What you need to do -
In the listing below, how many lines contain the string "time"? Answer with the number only.

Entries provided -
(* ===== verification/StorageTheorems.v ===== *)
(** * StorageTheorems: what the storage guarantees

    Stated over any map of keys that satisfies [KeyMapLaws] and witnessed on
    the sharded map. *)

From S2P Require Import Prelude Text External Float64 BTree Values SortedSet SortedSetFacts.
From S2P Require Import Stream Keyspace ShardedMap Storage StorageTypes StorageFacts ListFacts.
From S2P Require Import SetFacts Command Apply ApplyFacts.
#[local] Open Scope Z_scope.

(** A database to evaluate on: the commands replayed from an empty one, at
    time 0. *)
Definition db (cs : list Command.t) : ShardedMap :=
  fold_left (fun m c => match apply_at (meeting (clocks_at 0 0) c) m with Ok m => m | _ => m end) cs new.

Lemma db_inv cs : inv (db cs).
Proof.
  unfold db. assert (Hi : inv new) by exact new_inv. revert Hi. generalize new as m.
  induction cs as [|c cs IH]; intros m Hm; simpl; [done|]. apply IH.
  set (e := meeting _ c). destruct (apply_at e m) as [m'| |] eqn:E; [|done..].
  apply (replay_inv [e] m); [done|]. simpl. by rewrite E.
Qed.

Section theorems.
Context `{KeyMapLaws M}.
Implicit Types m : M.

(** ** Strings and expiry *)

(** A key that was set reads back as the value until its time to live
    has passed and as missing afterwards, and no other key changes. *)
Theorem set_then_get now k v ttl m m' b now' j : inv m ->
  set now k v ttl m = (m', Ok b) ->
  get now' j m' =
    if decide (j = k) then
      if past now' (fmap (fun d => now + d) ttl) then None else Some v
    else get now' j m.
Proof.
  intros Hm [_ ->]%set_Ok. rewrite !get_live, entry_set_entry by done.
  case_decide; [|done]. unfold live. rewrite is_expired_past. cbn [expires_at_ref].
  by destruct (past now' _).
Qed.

==

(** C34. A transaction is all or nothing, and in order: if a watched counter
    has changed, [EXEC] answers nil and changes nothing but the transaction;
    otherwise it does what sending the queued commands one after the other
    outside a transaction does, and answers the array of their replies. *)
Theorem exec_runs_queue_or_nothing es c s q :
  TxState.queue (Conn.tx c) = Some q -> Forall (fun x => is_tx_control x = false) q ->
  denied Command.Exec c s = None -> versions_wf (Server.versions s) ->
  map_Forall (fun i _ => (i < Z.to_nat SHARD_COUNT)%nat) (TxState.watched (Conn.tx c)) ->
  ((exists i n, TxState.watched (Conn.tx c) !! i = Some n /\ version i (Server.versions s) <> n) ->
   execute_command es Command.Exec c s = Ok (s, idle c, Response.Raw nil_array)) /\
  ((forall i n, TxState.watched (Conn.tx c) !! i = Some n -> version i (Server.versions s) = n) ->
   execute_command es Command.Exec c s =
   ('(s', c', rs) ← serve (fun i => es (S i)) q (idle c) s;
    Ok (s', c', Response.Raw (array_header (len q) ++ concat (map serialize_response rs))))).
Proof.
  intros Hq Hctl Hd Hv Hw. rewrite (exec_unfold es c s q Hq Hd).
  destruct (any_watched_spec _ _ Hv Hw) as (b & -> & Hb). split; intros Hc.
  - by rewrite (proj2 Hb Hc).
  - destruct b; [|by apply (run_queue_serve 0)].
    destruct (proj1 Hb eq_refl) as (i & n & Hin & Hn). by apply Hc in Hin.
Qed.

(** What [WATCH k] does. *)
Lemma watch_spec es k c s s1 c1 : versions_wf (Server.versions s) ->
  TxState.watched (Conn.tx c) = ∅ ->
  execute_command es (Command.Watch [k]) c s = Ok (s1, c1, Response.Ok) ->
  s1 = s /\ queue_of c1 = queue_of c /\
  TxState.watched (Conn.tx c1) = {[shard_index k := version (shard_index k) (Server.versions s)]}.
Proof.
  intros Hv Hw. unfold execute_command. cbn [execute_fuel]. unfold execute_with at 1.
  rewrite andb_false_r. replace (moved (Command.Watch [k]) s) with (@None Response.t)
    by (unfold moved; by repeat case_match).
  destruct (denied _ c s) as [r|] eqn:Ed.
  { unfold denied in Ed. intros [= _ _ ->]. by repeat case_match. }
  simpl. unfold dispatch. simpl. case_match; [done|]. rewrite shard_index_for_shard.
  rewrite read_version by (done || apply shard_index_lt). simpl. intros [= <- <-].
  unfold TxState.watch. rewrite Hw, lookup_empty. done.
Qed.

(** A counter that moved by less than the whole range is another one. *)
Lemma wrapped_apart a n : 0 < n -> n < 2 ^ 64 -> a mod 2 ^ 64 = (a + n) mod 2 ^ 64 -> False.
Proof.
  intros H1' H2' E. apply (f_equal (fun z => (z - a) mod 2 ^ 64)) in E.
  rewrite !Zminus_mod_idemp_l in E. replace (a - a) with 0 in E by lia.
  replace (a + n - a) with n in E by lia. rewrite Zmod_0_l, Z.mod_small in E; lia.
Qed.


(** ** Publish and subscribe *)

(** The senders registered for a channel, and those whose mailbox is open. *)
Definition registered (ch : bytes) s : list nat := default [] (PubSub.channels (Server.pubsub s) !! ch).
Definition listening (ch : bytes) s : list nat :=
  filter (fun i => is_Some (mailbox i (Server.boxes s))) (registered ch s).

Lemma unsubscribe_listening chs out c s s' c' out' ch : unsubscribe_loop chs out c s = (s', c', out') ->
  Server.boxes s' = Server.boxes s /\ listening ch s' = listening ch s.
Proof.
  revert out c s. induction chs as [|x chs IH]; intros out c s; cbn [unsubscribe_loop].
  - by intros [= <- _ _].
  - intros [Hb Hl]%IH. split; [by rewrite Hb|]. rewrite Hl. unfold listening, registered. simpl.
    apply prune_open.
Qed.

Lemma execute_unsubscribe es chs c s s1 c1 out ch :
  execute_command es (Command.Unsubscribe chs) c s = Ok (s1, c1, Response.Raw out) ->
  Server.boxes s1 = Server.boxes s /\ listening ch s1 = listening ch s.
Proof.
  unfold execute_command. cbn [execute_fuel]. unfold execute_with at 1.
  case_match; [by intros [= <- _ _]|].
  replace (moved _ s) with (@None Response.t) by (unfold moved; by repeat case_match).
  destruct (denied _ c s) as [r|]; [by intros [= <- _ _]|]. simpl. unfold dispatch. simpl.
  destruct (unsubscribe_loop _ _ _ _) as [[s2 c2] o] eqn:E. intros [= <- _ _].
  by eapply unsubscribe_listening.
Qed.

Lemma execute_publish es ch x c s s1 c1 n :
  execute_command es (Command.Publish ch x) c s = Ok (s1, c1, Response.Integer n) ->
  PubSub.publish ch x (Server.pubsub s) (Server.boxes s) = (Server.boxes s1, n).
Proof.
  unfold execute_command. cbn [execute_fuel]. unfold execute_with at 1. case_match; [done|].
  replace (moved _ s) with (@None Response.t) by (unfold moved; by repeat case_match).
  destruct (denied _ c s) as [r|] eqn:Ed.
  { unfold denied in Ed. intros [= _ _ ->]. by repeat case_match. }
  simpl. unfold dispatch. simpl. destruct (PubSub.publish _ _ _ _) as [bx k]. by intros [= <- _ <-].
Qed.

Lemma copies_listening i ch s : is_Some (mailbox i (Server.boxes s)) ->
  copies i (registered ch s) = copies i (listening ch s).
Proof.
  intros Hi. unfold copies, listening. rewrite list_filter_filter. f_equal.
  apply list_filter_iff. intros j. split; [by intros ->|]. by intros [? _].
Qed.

Written solution -
2